Dataset entries:

>>

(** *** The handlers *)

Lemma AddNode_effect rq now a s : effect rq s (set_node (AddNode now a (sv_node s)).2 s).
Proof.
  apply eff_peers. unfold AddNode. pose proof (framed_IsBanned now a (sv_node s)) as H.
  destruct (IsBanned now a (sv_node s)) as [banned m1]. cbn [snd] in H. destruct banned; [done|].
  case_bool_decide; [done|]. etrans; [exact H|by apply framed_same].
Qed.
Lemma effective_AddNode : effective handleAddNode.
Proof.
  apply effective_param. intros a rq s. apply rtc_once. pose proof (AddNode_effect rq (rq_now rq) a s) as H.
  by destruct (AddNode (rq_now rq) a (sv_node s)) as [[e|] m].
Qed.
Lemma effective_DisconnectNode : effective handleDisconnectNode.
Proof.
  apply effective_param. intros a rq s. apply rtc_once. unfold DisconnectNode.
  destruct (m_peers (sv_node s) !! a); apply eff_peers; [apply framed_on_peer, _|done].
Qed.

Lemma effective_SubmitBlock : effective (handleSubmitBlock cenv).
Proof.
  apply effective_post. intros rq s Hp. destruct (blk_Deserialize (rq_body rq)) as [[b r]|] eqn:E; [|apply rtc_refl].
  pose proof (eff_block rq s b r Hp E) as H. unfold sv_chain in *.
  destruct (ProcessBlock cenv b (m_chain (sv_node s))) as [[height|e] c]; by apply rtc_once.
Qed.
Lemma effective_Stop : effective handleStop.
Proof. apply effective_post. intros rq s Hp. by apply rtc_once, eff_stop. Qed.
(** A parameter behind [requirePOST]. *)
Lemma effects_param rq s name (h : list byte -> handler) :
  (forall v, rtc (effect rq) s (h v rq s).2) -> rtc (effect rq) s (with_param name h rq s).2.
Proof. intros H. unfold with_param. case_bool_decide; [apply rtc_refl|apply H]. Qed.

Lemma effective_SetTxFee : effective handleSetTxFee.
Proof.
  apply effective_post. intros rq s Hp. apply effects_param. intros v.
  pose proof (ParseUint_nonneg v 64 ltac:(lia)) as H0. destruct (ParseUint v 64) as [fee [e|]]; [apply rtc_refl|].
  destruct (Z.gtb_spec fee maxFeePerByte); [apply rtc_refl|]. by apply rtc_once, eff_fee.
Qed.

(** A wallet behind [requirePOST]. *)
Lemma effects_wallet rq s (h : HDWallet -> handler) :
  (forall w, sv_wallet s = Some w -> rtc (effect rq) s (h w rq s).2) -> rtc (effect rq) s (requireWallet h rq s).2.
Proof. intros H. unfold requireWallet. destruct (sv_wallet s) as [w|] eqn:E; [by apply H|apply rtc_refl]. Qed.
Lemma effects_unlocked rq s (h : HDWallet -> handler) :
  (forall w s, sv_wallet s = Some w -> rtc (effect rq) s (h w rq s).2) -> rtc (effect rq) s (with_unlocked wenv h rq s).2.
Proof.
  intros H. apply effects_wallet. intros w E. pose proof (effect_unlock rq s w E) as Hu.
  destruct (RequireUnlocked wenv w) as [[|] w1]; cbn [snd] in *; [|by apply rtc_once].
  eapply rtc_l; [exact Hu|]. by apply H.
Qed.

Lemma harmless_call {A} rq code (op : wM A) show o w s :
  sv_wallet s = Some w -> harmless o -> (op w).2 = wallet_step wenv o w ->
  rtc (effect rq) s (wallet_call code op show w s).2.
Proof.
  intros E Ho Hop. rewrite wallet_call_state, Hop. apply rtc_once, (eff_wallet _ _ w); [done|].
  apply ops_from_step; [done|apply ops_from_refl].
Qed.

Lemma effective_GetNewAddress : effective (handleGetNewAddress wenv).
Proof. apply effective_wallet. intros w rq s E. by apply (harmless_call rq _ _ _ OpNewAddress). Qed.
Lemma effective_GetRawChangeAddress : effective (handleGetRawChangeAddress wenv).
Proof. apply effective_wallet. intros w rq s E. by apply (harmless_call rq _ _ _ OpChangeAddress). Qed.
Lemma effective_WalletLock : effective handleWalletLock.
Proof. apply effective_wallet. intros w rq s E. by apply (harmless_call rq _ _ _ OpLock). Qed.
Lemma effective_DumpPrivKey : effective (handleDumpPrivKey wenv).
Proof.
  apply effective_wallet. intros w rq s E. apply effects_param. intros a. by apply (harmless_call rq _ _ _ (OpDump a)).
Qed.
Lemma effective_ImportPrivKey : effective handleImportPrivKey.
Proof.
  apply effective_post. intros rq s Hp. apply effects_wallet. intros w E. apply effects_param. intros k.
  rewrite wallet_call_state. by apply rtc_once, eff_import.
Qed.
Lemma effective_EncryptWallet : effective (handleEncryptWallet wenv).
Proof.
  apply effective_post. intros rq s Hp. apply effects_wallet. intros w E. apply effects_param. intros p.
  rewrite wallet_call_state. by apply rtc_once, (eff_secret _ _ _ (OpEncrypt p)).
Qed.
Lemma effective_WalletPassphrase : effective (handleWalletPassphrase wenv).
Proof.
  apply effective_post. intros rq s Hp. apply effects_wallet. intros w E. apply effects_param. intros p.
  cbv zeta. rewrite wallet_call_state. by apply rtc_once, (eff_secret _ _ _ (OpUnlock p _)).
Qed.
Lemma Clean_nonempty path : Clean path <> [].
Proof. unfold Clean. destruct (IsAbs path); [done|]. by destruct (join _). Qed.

<<
>>

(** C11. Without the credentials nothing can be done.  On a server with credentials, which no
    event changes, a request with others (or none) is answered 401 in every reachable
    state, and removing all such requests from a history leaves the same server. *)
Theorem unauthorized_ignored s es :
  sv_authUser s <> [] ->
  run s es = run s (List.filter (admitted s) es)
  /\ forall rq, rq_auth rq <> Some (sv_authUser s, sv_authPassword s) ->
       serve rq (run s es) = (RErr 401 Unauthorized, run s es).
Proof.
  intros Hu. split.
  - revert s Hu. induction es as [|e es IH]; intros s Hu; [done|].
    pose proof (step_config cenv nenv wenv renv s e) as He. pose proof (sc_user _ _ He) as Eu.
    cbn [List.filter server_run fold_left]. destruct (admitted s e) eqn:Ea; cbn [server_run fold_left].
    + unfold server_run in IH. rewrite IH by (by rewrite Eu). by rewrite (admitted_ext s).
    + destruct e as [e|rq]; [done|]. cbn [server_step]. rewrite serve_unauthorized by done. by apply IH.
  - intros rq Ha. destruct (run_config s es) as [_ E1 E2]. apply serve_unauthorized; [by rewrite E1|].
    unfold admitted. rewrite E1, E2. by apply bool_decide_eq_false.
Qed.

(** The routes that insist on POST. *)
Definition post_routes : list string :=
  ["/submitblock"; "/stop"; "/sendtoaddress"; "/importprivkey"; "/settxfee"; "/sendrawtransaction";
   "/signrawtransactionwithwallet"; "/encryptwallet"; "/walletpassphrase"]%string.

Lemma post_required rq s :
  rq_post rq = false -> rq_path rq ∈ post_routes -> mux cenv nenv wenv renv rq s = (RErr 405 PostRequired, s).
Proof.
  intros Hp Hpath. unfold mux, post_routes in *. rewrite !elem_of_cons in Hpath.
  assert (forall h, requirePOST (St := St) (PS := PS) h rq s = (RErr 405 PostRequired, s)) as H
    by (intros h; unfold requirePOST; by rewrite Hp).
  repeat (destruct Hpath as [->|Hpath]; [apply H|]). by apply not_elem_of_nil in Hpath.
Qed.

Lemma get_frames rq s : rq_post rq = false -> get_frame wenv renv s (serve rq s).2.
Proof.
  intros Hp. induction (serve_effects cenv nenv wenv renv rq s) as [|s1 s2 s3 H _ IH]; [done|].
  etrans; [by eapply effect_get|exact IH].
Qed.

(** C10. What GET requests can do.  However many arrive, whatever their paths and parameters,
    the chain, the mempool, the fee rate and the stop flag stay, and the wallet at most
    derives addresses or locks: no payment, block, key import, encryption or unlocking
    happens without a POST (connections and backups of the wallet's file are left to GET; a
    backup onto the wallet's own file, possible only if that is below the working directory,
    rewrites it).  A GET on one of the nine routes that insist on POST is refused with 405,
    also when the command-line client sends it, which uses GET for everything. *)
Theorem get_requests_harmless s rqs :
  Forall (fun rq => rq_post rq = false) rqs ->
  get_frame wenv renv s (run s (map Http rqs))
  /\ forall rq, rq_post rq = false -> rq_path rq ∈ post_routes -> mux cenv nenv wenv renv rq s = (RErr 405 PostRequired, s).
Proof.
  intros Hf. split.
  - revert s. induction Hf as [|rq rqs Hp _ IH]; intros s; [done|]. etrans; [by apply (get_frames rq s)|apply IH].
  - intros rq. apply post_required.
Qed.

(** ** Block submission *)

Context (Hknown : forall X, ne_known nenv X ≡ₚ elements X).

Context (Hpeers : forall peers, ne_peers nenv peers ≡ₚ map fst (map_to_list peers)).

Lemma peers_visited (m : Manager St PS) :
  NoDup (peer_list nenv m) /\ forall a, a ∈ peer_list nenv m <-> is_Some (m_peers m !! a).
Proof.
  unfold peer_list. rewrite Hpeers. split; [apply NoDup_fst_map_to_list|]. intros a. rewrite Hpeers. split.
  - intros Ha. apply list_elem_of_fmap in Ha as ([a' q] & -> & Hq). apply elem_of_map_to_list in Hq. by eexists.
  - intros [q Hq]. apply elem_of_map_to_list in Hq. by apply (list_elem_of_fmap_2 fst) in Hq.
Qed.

<<

WHAT THE TASK REQUIRES: Above are the records; print exactly the lines from the line with "etrans; [by eapply effect_get|exact IH]." to the line with "happens without a", including both, and nothing else.

REPLY TO THE EXERCISE:
  etrans; [by eapply effect_get|exact IH].
Qed.

(** C10. What GET requests can do.  However many arrive, whatever their paths and parameters,
    the chain, the mempool, the fee rate and the stop flag stay, and the wallet at most
    derives addresses or locks: no payment, block, key import, encryption or unlocking
    happens without a POST (connections and backups of the wallet's file are left to GET; a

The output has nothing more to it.